Las manos del anciano
Al día siguiente intentaba tragar saliva al encontrar la mención de su nombre en el periódico local, dentro de una nota de agradecimiento publicada por los familiares a la atención de los facultativos.
La llamaron con urgencia, la ambulancia lo acababa de regurgitar en una camilla, zarandeando un cuerpo sin ganas. Los familiares conforme llegaban fueron encallando contra el mostrador, amontonando preguntas frente al cartel de información; llegaban en desespero, impacientes por conocer si su padre pudiera luchar después de esta embestida de sus órganos, que se negaban a funcionar en acuerdo. Junto a él permanecía en silencio la hija, la que otras veces lo había acompañado a la consulta, casi a rastras forzaba a su padre entrar, para que después de todo sólo respondiera:
—No me ocurre nada doctora, es mejor que mire porqué a mi niña no se le van esas convulsiones que le continúan desde pequeña, ¿aún no ha salido nada para eso?
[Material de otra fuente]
Definition BGArenaType (q : Z) : Z :=
  if q =? BATTLEGROUND_QUEUE_2v2 then ARENA_TYPE_2v2
  else if q =? BATTLEGROUND_QUEUE_3v3 then ARENA_TYPE_3v3
  else if q =? BATTLEGROUND_QUEUE_5v5 then ARENA_TYPE_5v5
  else 0.

Definition GetMaxRatingDifference (E : Env) : Z :=
  if CONFIG_ARENA_MAX_RATING_DIFFERENCE E =? 0 then 5000 else CONFIG_ARENA_MAX_RATING_DIFFERENCE E.
Definition GetRatingDiscardTimer (E : Env) : Z := CONFIG_ARENA_RATING_DISCARD_TIMER E.

(** The rating is shifted as a 64-bit number, the others as signed 32-bit ones. *)
Definition schedule_id (arenaMatchmakerRating arenaType q bgTypeId bracket_id : Z) : Z :=
  Z.lor (Z.lor (Z.lor (Z.lor (u64 (Z.shiftl arenaMatchmakerRating 32)) (u64 (s32 (Z.shiftl arenaType 24))))
    (u64 (s32 (Z.shiftl q 16)))) (u64 (s32 (Z.shiftl bgTypeId 8)))) (u64 bracket_id).
Definition ScheduleQueueUpdate (arenaMatchmakerRating arenaType q bgTypeId bracket_id : Z) (R : Realm) : Realm :=
  let scheduleId := schedule_id arenaMatchmakerRating arenaType q bgTypeId bracket_id in
  if bool_decide (scheduleId ∈ m_QueueUpdateScheduler R) then R
  else set_scheduler (m_QueueUpdateScheduler R ++ [scheduleId]) R.

Record Scheduled := mkScheduled { s_rating : Z; s_arenaType : Z; s_queue : Z; s_type : Z; s_bracket : Z }.
Definition decode_schedule (id : Z) : Scheduled :=
  mkScheduled (u32 (Z.shiftr id 32)) (Z.land (Z.shiftr id 24) 255) (Z.land (Z.shiftr id 16) 255)
    (Z.land (Z.shiftr id 8) 255) (Z.land id 255).

(** ** Packets *)
Definition BuildBattlegroundStatusPacket (bg : option Battleground) (QueueSlot StatusID Time1 Time2 arenatype : Z) (uiFrame : Z) : WorldPacket :=
  let short := mkPacket SMSG_BATTLEFIELD_STATUS [U32 (u8 QueueSlot); U64 0] in
  if StatusID =? 0 then short
  else match bg with
       | None => short
       | Some bg =>
           mkPacket SMSG_BATTLEFIELD_STATUS
             ([U32 (u8 QueueSlot); U8 (u8 arenatype); U8 (if isArena bg then 0xC else 0x2); U32 (GetTypeID bg); U16 0x1F90; U8 0; U8 0;
               U32 (GetClientInstanceID bg); U8 (if isRated bg then 1 else 0); U32 StatusID] ++
              (if StatusID =? STATUS_WAIT_QUEUE then [U32 Time1; U32 Time2]
               else if StatusID =? STATUS_WAIT_JOIN then [U32 (GetMapId bg); U64 0; U32 Time1]
               else if StatusID =? STATUS_IN_PROGRESS then [U32 (GetMapId bg); U64 0; U32 Time1; U32 Time2; U8 uiFrame]
               else []))
       end.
Sólo aquella vez, cuando marchaba, en un escorzo inesperado pidió a la hija que saliera de la consulta, y a solas con la doctora, le cogió las manos, le buscó los ojos y el anciano lo dejó todo claro:
—Sinceramente, doctorcita, no es que no crea que sus medicinas curen, pero uno ya lo vio casi todo, y tengo mis remedios para aflojar los dolores, estos achaques. Los de mi quinta, cuando uno entra en médicos, ya no tiene arreglo, es mejor así.
En el interior del recinto habían trasvasado al anciano a una cama de urgencia. Desplegando un biombo, dispusieron goteros y artilugios con una celeridad mecánica a su alrededor. Entraban y salían de la estancia, las voces en alto corrían por los pasillos, gritando requerimientos, en un ajetreo incesante de batas de un lado para otro.
El blanco de las paredes parecía conmocionar a los parientes, haciéndolos enmudecer, amarrados a los bancos de plásticos de la sala de espera.
La doctora replegó la cortina del biombo. Un instante después entraba de nuevo portando un electrocardiógrafo, lo dispuso a un costado de la cama, siquiera conectó los electrodos. Se sentó a su lado. Las ampollas de fármacos intactas. Tomó las manos del anciano. Silenció la alarma. Pasó alguna hora. Así quedó.